**Exercise:** Among the entries below, one stretch runs from the line that contains "Lemma int_form_range u" through the line that contains "intros Iu Iv. rewrite". Repeat that stretch exactly, ends included, and only that.

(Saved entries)
──────────────────────────────

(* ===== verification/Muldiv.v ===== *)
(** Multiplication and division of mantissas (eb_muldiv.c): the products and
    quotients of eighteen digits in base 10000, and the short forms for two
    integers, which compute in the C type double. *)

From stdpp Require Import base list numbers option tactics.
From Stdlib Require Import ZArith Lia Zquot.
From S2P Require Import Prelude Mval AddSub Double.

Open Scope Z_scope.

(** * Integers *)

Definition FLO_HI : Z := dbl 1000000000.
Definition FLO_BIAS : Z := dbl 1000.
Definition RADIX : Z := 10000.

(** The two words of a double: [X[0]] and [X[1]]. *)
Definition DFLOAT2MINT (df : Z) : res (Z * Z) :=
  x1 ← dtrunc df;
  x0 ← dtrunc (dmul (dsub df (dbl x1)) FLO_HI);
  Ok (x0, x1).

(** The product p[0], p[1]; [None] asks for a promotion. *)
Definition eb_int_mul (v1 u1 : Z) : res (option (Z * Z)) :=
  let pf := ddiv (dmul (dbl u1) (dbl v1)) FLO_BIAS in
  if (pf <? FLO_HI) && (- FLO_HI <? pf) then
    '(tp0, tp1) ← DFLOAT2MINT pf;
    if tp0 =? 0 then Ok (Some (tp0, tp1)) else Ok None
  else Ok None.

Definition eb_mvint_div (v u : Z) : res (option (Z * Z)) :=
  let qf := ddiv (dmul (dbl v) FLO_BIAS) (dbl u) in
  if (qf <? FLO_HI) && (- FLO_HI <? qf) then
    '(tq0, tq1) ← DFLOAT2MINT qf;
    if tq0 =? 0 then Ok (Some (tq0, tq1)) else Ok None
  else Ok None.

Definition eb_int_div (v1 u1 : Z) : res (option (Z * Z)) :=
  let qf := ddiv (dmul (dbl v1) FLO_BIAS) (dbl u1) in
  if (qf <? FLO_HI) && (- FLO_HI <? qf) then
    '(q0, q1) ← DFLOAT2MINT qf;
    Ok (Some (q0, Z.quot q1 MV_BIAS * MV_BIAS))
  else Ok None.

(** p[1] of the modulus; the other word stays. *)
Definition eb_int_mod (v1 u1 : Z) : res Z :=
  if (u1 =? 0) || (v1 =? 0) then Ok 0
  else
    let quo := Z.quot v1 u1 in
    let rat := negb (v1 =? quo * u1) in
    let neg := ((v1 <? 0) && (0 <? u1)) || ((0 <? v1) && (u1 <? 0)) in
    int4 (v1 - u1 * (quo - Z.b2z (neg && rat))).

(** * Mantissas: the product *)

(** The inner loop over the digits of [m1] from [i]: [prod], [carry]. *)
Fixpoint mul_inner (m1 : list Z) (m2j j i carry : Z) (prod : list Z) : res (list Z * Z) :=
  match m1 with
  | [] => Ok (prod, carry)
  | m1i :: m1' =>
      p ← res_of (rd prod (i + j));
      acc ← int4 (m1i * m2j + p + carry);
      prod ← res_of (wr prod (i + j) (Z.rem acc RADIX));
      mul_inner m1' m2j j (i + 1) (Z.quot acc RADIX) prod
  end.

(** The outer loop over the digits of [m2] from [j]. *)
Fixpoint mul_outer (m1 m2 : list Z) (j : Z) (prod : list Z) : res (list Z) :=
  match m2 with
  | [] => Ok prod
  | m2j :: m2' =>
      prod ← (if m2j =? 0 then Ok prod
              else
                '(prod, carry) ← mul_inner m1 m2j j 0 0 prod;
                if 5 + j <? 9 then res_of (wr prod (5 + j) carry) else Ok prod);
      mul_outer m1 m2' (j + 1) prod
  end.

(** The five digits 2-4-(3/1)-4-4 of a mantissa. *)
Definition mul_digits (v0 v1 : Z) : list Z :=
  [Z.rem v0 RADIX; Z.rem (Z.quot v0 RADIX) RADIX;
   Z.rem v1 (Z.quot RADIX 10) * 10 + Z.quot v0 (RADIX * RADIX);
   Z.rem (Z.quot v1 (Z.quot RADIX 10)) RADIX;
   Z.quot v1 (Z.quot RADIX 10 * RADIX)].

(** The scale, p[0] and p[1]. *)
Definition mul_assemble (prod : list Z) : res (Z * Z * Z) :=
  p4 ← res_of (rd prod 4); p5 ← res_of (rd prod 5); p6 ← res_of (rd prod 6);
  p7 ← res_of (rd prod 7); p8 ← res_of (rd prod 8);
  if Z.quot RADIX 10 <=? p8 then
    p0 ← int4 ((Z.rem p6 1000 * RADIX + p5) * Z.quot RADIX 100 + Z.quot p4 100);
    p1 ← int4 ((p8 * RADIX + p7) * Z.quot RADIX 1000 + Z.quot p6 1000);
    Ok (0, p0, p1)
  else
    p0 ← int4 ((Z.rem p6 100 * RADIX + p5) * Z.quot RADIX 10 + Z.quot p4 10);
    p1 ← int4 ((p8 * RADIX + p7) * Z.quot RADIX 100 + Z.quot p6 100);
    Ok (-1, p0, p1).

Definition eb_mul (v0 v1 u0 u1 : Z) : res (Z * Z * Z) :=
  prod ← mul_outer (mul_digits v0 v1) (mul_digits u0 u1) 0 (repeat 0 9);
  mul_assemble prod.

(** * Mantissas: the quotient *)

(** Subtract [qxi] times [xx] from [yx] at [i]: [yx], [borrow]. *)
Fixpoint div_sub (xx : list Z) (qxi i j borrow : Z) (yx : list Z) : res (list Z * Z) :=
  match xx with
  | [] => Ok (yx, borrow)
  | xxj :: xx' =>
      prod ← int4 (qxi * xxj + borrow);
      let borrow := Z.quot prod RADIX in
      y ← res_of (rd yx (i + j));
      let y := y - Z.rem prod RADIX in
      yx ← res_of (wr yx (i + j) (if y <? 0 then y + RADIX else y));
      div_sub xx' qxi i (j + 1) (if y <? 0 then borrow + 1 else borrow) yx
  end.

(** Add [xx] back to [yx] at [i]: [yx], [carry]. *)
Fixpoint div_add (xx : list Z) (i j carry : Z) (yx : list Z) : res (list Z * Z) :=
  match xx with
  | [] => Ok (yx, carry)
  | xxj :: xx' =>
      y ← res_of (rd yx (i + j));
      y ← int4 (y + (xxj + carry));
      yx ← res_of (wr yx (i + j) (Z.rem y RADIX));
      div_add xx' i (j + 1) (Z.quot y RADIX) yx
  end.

──────────────────────────────

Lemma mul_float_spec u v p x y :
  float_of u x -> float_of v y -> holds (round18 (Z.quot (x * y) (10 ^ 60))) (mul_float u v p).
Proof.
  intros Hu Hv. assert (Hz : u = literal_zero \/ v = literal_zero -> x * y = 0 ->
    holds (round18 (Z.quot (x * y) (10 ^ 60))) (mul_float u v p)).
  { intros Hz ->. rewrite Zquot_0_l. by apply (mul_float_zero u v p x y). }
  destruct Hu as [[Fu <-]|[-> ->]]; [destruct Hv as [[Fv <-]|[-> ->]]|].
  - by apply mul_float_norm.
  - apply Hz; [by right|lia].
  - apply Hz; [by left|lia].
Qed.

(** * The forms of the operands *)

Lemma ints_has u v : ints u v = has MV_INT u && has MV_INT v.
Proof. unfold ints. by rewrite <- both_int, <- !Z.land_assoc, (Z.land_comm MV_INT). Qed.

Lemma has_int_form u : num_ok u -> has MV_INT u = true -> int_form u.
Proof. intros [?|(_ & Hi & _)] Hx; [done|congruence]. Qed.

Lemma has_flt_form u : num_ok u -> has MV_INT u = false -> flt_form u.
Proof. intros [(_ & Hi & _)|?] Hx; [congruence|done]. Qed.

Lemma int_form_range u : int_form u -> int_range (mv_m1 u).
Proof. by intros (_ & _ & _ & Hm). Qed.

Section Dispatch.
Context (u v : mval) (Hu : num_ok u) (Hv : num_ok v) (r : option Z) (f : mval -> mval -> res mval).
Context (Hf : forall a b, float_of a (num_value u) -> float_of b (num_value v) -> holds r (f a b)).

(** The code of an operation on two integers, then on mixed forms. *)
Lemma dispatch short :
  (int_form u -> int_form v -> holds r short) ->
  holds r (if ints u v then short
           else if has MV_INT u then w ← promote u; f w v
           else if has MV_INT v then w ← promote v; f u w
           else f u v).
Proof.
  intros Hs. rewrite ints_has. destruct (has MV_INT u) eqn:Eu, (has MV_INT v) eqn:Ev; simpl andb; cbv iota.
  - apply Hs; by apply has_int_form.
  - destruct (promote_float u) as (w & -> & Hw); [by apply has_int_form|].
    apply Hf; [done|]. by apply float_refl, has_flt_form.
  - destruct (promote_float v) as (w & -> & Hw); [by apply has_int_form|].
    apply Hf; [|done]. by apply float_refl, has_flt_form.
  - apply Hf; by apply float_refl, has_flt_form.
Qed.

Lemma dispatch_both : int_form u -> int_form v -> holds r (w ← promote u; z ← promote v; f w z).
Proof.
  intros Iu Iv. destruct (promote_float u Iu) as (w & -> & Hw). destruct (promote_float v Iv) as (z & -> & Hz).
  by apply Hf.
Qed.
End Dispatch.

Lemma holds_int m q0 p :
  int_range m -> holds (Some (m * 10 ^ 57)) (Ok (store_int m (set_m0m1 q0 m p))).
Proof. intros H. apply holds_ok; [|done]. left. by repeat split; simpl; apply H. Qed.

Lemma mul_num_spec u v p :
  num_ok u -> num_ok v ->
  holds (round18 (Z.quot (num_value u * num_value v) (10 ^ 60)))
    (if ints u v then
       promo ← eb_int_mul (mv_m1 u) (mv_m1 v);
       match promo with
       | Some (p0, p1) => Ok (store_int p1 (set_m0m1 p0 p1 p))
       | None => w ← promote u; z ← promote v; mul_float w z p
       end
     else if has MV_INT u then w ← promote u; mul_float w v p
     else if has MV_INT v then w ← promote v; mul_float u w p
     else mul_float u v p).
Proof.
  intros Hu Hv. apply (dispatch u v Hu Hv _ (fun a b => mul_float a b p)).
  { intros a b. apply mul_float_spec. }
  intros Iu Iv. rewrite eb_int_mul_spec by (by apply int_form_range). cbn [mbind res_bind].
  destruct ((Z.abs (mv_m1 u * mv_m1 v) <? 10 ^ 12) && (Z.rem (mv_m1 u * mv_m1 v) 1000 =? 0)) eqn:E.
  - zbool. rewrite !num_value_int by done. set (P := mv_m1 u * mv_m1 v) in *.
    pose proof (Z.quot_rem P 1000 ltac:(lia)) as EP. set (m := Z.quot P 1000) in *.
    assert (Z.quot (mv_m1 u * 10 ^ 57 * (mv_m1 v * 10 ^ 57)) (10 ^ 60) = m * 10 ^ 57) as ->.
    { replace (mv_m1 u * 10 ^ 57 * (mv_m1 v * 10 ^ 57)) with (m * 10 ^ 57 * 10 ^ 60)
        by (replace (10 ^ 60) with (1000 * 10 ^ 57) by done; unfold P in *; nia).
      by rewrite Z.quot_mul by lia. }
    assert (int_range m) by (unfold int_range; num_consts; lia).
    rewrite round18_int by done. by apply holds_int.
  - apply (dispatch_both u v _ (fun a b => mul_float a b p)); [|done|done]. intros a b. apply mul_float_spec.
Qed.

──────────────────────────────

**Problem solution:**
Lemma int_form_range u : int_form u -> int_range (mv_m1 u).
Proof. by intros (_ & _ & _ & Hm). Qed.

Section Dispatch.
Context (u v : mval) (Hu : num_ok u) (Hv : num_ok v) (r : option Z) (f : mval -> mval -> res mval).
Context (Hf : forall a b, float_of a (num_value u) -> float_of b (num_value v) -> holds r (f a b)).

(** The code of an operation on two integers, then on mixed forms. *)
Lemma dispatch short :
  (int_form u -> int_form v -> holds r short) ->
  holds r (if ints u v then short
           else if has MV_INT u then w ← promote u; f w v
           else if has MV_INT v then w ← promote v; f u w
           else f u v).
Proof.
  intros Hs. rewrite ints_has. destruct (has MV_INT u) eqn:Eu, (has MV_INT v) eqn:Ev; simpl andb; cbv iota.
  - apply Hs; by apply has_int_form.
  - destruct (promote_float u) as (w & -> & Hw); [by apply has_int_form|].
    apply Hf; [done|]. by apply float_refl, has_flt_form.
  - destruct (promote_float v) as (w & -> & Hw); [by apply has_int_form|].
    apply Hf; [|done]. by apply float_refl, has_flt_form.
  - apply Hf; by apply float_refl, has_flt_form.
Qed.

Lemma dispatch_both : int_form u -> int_form v -> holds r (w ← promote u; z ← promote v; f w z).
Proof.
  intros Iu Iv. destruct (promote_float u Iu) as (w & -> & Hw). destruct (promote_float v Iv) as (z & -> & Hz).
  by apply Hf.
Qed.
End Dispatch.

Lemma holds_int m q0 p :
  int_range m -> holds (Some (m * 10 ^ 57)) (Ok (store_int m (set_m0m1 q0 m p))).
Proof. intros H. apply holds_ok; [|done]. left. by repeat split; simpl; apply H. Qed.

Lemma mul_num_spec u v p :
  num_ok u -> num_ok v ->
  holds (round18 (Z.quot (num_value u * num_value v) (10 ^ 60)))
    (if ints u v then
       promo ← eb_int_mul (mv_m1 u) (mv_m1 v);
       match promo with
       | Some (p0, p1) => Ok (store_int p1 (set_m0m1 p0 p1 p))
       | None => w ← promote u; z ← promote v; mul_float w z p
       end
     else if has MV_INT u then w ← promote u; mul_float w v p
     else if has MV_INT v then w ← promote v; mul_float u w p
     else mul_float u v p).
Proof.
  intros Hu Hv. apply (dispatch u v Hu Hv _ (fun a b => mul_float a b p)).
  { intros a b. apply mul_float_spec. }
  intros Iu Iv. rewrite eb_int_mul_spec by (by apply int_form_range). cbn [mbind res_bind].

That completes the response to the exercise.